#### Exercise details
How many lines below contain the word "match"? Answer with that number alone.

#### Items from a data source

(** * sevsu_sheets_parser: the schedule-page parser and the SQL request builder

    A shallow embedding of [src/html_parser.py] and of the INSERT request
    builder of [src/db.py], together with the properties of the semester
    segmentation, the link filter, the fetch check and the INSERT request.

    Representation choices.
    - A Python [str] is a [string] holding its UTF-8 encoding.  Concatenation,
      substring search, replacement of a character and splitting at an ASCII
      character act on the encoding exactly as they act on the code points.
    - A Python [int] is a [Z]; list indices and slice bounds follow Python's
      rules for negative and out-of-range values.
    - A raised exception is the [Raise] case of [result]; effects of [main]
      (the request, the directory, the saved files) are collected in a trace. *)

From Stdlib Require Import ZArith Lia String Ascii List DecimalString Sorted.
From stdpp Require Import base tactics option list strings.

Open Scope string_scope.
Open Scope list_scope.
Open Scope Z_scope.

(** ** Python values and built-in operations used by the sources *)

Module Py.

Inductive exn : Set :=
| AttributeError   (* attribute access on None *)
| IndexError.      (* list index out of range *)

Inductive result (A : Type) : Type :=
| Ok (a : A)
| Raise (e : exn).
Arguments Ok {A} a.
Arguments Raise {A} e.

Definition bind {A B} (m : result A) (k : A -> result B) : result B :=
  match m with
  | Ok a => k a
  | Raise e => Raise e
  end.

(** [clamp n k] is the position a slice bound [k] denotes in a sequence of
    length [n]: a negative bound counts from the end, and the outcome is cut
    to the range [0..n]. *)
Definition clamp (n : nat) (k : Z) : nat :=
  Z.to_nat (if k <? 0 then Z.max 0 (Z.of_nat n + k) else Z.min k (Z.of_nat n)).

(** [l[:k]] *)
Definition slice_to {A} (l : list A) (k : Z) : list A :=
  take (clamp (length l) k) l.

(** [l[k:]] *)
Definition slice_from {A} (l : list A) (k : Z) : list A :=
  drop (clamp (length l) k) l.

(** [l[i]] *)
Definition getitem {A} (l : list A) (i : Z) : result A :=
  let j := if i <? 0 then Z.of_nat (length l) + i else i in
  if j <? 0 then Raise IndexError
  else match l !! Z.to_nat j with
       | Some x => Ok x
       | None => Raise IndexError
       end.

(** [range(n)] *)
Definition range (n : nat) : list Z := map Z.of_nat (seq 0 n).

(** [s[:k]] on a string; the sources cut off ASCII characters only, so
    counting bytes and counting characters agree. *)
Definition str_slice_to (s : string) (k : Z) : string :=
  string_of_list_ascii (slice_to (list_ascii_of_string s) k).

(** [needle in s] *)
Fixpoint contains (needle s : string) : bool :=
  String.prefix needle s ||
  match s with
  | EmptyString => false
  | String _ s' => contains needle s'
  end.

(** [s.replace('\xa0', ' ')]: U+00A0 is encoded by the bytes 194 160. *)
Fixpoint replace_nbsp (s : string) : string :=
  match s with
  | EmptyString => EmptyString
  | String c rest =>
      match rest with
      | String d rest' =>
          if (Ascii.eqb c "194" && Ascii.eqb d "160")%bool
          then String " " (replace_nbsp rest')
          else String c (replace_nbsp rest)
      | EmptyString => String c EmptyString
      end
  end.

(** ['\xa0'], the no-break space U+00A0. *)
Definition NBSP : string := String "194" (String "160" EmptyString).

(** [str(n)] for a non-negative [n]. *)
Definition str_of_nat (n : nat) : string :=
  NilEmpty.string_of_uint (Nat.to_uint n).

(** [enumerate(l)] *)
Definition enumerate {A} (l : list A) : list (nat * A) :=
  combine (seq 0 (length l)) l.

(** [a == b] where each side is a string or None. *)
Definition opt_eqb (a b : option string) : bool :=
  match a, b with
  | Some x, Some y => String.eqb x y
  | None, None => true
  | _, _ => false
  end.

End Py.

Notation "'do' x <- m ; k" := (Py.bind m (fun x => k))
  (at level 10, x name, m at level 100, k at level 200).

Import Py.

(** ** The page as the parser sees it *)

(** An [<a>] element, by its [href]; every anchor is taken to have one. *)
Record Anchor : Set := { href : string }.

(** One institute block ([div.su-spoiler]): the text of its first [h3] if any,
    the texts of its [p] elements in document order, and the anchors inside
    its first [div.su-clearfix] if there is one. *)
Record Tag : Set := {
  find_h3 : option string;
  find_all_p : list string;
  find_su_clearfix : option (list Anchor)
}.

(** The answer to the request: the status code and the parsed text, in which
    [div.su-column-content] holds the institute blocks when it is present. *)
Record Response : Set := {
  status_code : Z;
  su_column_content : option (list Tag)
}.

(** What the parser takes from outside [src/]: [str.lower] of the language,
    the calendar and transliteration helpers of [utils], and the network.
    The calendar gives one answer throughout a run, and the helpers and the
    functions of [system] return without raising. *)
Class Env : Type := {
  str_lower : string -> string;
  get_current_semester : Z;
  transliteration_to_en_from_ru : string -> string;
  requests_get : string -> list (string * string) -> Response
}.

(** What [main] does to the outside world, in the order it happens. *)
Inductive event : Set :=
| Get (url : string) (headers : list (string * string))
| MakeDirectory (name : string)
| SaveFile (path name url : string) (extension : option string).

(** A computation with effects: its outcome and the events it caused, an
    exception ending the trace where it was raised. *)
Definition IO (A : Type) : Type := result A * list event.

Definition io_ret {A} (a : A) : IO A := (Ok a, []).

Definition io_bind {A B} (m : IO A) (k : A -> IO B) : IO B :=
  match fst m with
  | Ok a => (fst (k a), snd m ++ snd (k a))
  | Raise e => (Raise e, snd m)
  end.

#### Response
7